Mehr Sender für DAB+

DAB+ soll das analoge UKW-Radio ablösen. Das hat man dem digitalen Dudelfunk aber schon seit seiner Geburt 2011 in die Wiege gelegt. Nun kommt ein ganzer Schwung neuer Sender.

Das Digitalradio DAB+ wächst langsam, aber nun sehen auch langjährige Kritiker einen Silberstreif am Horizont: Neue Sender kommen, sogar lokale, und bringen endlich die für DAB+ versprochene Vielfalt. Dabei war Radio sogar insgesamt schon fast totgesagt. Dem abgenudelten Rotationsgedudel mit den besten Hits der 80er, 90er und so wollten viele schon das Totenglöckchen läuten und empfahlen den Umstieg auf Spotify und Co. So kommt es aber nun wohl doch nicht.

Das Radio ist längst nicht von gestern. Nach Zahlen der Bundesregierung hören drei von vier Menschen in Deutschland werktags Radio (78,8 %), also 57 Millionen, im Schnitt 190 Minuten lang, jüngere eine Stunde weniger.
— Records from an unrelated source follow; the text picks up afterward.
(** The loop of dirlink finds the first free entry. *)
Lemma free_scan_run s c bs dp nb cnt : dir_ok s c bs dp nb cnt -> let x := inode_at dp s in
  exists s', dir_ok s' c bs dp nb cnt /\ op_frame s s' /\
    for_break (seq 0 cnt) (dir_scan dp "dirlink read" (fun k de => ret (if de_inum de =? 0 then Some (16 * Z.of_nat k) else None))) s =
    Ret ((fun k => 16 * Z.of_nat k) <$> find (fun k => negb (used (dirent_at c x k))) (seq 0 cnt)) s'.
Proof.
  intros D x. pose proof (find_split (fun k => negb (used (dirent_at c x k))) (seq 0 cnt)) as Hs. unfold used in *.
  destruct (find _ _) as [k|]; cbn [fmap option_fmap option_map].
  - destruct Hs as (l1 & l2 & El & Hk & Hl). rewrite El.
    destruct (dir_scan_first dp "dirlink read" (fun k de => ret (if de_inum de =? 0 then Some (16 * Z.of_nat k) else None)) x l1 k l2 s c bs nb cnt D eq_refl) as (s' & E & D' & F').
    + intros j Hj. assert (j ∈ seq 0 cnt) as Hj' by (rewrite El; set_solver). apply elem_of_seq in Hj'. lia.
    + intros j s' Hj. specialize (Hl j Hj). rewrite negb_involutive in Hl. by rewrite Hl.
    + exists s'. split_and!; [done|done|]. rewrite E. rewrite negb_involutive in Hk. by rewrite Hk, bind_ret.
  - destruct (dir_scan_none dp "dirlink read" (fun k de => ret (if de_inum de =? 0 then Some (16 * Z.of_nat k) else None)) x (seq 0 cnt) s c bs nb cnt D eq_refl) as (s' & E & D' & F').
    + intros k Hk. apply elem_of_seq in Hk. lia.
    + intros k s' Hk. specialize (Hs k Hk). rewrite negb_involutive in Hs. by rewrite Hs.
    + exists s'. by split_and!.
Qed.

Lemma free_slot_spec c x cnt : (free_slot c x cnt <= cnt)%nat /\ ((free_slot c x cnt < cnt)%nat -> used (dirent_at c x (free_slot c x cnt)) = false).
Proof.
  unfold free_slot. pose proof (find_split (fun k => negb (used (dirent_at c x k))) (seq 0 cnt)) as Hs. destruct (find _ _) as [k|]; cbn [from_option id].
  - destruct Hs as (l1 & l2 & El & Hk & _). assert (k ∈ seq 0 cnt) as Hin by (rewrite El; set_solver). apply elem_of_seq in Hin.
    split; [lia|]. intros _. by apply negb_true_iff in Hk.
  - split; [done|lia].
Qed.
Zum Großteil passiert das über eine Rundfunkantenne und nicht übers Internet. Spotify und Webradios können damit nicht konkurrieren.

Die naheliegende Idee, Radioprogramme künftig ohne eigenes Sendernetz übers Internet zu verbreiten, klingt erst mal gut. Bereits jetzt sind knapp 2450 Sender auch für die obskursten Nischen als Stream zu empfangen. Eigentlich gehört das Streamen von Radio für einen Internetanschluss zu den anspruchslosen Angelegenheiten, doch in der Pampa oder im Auto stockt der Empfang zuweilen wegen mangelnder Bandbreiten. Zudem stößt man unterwegs beim Radiohören über Mobilfunk auch schnell an die Grenzen des tariflichen Inklusivvolumens.